═════ INFORMATION SHOWN ═════
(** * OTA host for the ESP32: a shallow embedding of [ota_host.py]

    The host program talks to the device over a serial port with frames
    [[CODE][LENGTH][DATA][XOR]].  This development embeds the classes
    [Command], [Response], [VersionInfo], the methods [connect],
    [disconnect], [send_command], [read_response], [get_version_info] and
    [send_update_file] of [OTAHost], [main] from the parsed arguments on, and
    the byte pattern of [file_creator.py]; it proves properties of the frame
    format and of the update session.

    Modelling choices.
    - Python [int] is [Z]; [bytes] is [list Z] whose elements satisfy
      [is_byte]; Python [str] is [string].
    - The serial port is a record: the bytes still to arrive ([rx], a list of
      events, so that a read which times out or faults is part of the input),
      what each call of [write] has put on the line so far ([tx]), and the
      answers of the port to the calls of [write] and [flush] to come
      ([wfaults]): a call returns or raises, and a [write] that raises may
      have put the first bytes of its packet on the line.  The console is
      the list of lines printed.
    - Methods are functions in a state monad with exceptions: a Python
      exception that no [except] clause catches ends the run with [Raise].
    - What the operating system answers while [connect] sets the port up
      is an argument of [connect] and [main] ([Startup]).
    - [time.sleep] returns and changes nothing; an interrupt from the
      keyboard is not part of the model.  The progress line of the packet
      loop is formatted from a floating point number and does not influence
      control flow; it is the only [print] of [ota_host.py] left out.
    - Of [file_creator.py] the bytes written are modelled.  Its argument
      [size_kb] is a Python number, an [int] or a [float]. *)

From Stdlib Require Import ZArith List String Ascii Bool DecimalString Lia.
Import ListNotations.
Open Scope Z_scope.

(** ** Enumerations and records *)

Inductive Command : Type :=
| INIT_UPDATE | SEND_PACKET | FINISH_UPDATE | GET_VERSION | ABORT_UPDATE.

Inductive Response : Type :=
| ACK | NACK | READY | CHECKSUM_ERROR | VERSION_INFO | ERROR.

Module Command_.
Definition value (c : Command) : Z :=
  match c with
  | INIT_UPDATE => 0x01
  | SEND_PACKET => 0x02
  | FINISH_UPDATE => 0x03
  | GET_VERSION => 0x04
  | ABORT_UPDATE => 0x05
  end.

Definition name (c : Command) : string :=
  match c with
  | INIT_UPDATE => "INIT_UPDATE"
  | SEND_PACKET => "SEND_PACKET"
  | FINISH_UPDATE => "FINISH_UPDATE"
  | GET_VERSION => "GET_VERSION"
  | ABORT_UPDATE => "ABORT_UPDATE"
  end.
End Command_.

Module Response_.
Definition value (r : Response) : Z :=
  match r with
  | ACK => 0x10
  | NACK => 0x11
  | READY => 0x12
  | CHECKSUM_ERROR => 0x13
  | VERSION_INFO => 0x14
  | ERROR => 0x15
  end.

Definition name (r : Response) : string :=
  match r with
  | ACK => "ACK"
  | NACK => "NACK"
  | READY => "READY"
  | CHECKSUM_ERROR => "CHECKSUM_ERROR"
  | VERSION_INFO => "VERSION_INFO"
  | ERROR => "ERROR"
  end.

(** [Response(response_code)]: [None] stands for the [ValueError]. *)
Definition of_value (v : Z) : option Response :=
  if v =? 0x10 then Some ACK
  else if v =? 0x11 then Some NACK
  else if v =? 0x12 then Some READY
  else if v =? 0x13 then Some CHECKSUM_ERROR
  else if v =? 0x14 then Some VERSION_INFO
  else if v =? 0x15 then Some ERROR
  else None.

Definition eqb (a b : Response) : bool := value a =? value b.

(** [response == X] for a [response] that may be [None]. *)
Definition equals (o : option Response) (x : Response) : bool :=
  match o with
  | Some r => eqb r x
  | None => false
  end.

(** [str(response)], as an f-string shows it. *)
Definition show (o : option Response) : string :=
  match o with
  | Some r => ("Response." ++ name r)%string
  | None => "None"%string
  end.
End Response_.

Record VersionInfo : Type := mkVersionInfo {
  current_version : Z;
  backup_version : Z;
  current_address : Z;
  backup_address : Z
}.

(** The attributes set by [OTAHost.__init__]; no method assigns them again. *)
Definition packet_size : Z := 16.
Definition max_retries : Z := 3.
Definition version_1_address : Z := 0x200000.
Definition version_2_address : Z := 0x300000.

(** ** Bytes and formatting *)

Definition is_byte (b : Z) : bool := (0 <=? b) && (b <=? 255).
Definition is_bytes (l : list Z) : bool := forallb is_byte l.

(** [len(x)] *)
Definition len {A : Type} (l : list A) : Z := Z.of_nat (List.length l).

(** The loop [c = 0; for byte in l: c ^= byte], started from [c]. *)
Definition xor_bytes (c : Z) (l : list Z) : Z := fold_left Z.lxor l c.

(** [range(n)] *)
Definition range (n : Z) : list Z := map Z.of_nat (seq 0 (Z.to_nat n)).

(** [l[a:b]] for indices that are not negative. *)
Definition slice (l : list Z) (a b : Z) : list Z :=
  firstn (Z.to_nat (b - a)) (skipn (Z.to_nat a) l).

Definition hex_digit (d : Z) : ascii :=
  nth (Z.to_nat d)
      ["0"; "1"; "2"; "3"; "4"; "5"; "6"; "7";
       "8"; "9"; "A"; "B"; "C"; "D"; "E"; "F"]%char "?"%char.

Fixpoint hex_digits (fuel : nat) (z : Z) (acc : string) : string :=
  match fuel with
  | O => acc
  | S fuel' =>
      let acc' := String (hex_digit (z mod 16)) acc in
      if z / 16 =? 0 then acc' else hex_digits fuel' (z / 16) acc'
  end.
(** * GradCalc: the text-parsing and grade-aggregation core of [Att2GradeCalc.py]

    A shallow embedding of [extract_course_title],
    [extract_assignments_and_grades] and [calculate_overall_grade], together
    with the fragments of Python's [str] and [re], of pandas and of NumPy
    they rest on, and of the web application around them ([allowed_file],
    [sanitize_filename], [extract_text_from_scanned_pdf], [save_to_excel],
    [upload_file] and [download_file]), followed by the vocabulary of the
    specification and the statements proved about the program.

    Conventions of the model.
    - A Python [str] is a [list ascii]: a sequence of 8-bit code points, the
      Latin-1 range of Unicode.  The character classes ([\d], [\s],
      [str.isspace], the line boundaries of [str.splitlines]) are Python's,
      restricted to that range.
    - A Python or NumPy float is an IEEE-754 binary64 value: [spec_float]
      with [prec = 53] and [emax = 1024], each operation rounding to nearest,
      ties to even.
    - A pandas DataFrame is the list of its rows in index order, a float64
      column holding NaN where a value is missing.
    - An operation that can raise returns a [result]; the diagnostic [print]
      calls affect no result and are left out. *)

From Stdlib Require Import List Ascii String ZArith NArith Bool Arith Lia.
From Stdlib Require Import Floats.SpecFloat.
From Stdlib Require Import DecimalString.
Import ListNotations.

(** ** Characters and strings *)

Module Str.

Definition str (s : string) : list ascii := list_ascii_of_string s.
═════
- TASK OBJECTIVE:
Reproduce the records above with every character intact.

- WORKED SOLUTION:
(** * OTA host for the ESP32: a shallow embedding of [ota_host.py]

    The host program talks to the device over a serial port with frames
    [[CODE][LENGTH][DATA][XOR]].  This development embeds the classes
    [Command], [Response], [VersionInfo], the methods [connect],
    [disconnect], [send_command], [read_response], [get_version_info] and
    [send_update_file] of [OTAHost], [main] from the parsed arguments on, and
    the byte pattern of [file_creator.py]; it proves properties of the frame
    format and of the update session.

    Modelling choices.
    - Python [int] is [Z]; [bytes] is [list Z] whose elements satisfy
      [is_byte]; Python [str] is [string].
    - The serial port is a record: the bytes still to arrive ([rx], a list of
      events, so that a read which times out or faults is part of the input),
      what each call of [write] has put on the line so far ([tx]), and the
      answers of the port to the calls of [write] and [flush] to come
      ([wfaults]): a call returns or raises, and a [write] that raises may
      have put the first bytes of its packet on the line.  The console is
      the list of lines printed.
    - Methods are functions in a state monad with exceptions: a Python
      exception that no [except] clause catches ends the run with [Raise].
    - What the operating system answers while [connect] sets the port up
      is an argument of [connect] and [main] ([Startup]).
    - [time.sleep] returns and changes nothing; an interrupt from the
      keyboard is not part of the model.  The progress line of the packet
      loop is formatted from a floating point number and does not influence
      control flow; it is the only [print] of [ota_host.py] left out.
    - Of [file_creator.py] the bytes written are modelled.  Its argument
      [size_kb] is a Python number, an [int] or a [float]. *)

From Stdlib Require Import ZArith List String Ascii Bool DecimalString Lia.
Import ListNotations.
Open Scope Z_scope.

(** ** Enumerations and records *)

Inductive Command : Type :=
| INIT_UPDATE | SEND_PACKET | FINISH_UPDATE | GET_VERSION | ABORT_UPDATE.

Inductive Response : Type :=
| ACK | NACK | READY | CHECKSUM_ERROR | VERSION_INFO | ERROR.

Module Command_.
Definition value (c : Command) : Z :=
  match c with
  | INIT_UPDATE => 0x01
  | SEND_PACKET => 0x02
  | FINISH_UPDATE => 0x03
  | GET_VERSION => 0x04
  | ABORT_UPDATE => 0x05
  end.

Definition name (c : Command) : string :=
  match c with
  | INIT_UPDATE => "INIT_UPDATE"
  | SEND_PACKET => "SEND_PACKET"
  | FINISH_UPDATE => "FINISH_UPDATE"
  | GET_VERSION => "GET_VERSION"
  | ABORT_UPDATE => "ABORT_UPDATE"
  end.
End Command_.

Module Response_.
Definition value (r : Response) : Z :=
  match r with
  | ACK => 0x10
  | NACK => 0x11
  | READY => 0x12
  | CHECKSUM_ERROR => 0x13
  | VERSION_INFO => 0x14
  | ERROR => 0x15
  end.

Definition name (r : Response) : string :=
  match r with
  | ACK => "ACK"
  | NACK => "NACK"
  | READY => "READY"
  | CHECKSUM_ERROR => "CHECKSUM_ERROR"
  | VERSION_INFO => "VERSION_INFO"
  | ERROR => "ERROR"
  end.

(** [Response(response_code)]: [None] stands for the [ValueError]. *)
Definition of_value (v : Z) : option Response :=
  if v =? 0x10 then Some ACK
  else if v =? 0x11 then Some NACK
  else if v =? 0x12 then Some READY
  else if v =? 0x13 then Some CHECKSUM_ERROR
  else if v =? 0x14 then Some VERSION_INFO
  else if v =? 0x15 then Some ERROR
  else None.

Definition eqb (a b : Response) : bool := value a =? value b.

(** [response == X] for a [response] that may be [None]. *)
Definition equals (o : option Response) (x : Response) : bool :=
  match o with
  | Some r => eqb r x
  | None => false
  end.

(** [str(response)], as an f-string shows it. *)
Definition show (o : option Response) : string :=
  match o with
  | Some r => ("Response." ++ name r)%string
  | None => "None"%string
  end.
End Response_.

Record VersionInfo : Type := mkVersionInfo {
  current_version : Z;
  backup_version : Z;
  current_address : Z;
  backup_address : Z
}.

(** The attributes set by [OTAHost.__init__]; no method assigns them again. *)
Definition packet_size : Z := 16.
Definition max_retries : Z := 3.
Definition version_1_address : Z := 0x200000.
Definition version_2_address : Z := 0x300000.

(** ** Bytes and formatting *)

Definition is_byte (b : Z) : bool := (0 <=? b) && (b <=? 255).
Definition is_bytes (l : list Z) : bool := forallb is_byte l.

(** [len(x)] *)
Definition len {A : Type} (l : list A) : Z := Z.of_nat (List.length l).

(** The loop [c = 0; for byte in l: c ^= byte], started from [c]. *)
Definition xor_bytes (c : Z) (l : list Z) : Z := fold_left Z.lxor l c.

(** [range(n)] *)
Definition range (n : Z) : list Z := map Z.of_nat (seq 0 (Z.to_nat n)).

(** [l[a:b]] for indices that are not negative. *)
Definition slice (l : list Z) (a b : Z) : list Z :=
  firstn (Z.to_nat (b - a)) (skipn (Z.to_nat a) l).

Definition hex_digit (d : Z) : ascii :=
  nth (Z.to_nat d)
      ["0"; "1"; "2"; "3"; "4"; "5"; "6"; "7";
       "8"; "9"; "A"; "B"; "C"; "D"; "E"; "F"]%char "?"%char.

Fixpoint hex_digits (fuel : nat) (z : Z) (acc : string) : string :=
  match fuel with
  | O => acc
  | S fuel' =>
      let acc' := String (hex_digit (z mod 16)) acc in
      if z / 16 =? 0 then acc' else hex_digits fuel' (z / 16) acc'
  end.
(** * GradCalc: the text-parsing and grade-aggregation core of [Att2GradeCalc.py]

    A shallow embedding of [extract_course_title],
    [extract_assignments_and_grades] and [calculate_overall_grade], together
    with the fragments of Python's [str] and [re], of pandas and of NumPy
    they rest on, and of the web application around them ([allowed_file],
    [sanitize_filename], [extract_text_from_scanned_pdf], [save_to_excel],
    [upload_file] and [download_file]), followed by the vocabulary of the
    specification and the statements proved about the program.

    Conventions of the model.
    - A Python [str] is a [list ascii]: a sequence of 8-bit code points, the
      Latin-1 range of Unicode.  The character classes ([\d], [\s],
      [str.isspace], the line boundaries of [str.splitlines]) are Python's,
      restricted to that range.
    - A Python or NumPy float is an IEEE-754 binary64 value: [spec_float]
      with [prec = 53] and [emax = 1024], each operation rounding to nearest,
      ties to even.
    - A pandas DataFrame is the list of its rows in index order, a float64
      column holding NaN where a value is missing.
    - An operation that can raise returns a [result]; the diagnostic [print]
      calls affect no result and are left out. *)

From Stdlib Require Import List Ascii String ZArith NArith Bool Arith Lia.
From Stdlib Require Import Floats.SpecFloat.
From Stdlib Require Import DecimalString.
Import ListNotations.

(** ** Characters and strings *)

Module Str.

Definition str (s : string) : list ascii := list_ascii_of_string s.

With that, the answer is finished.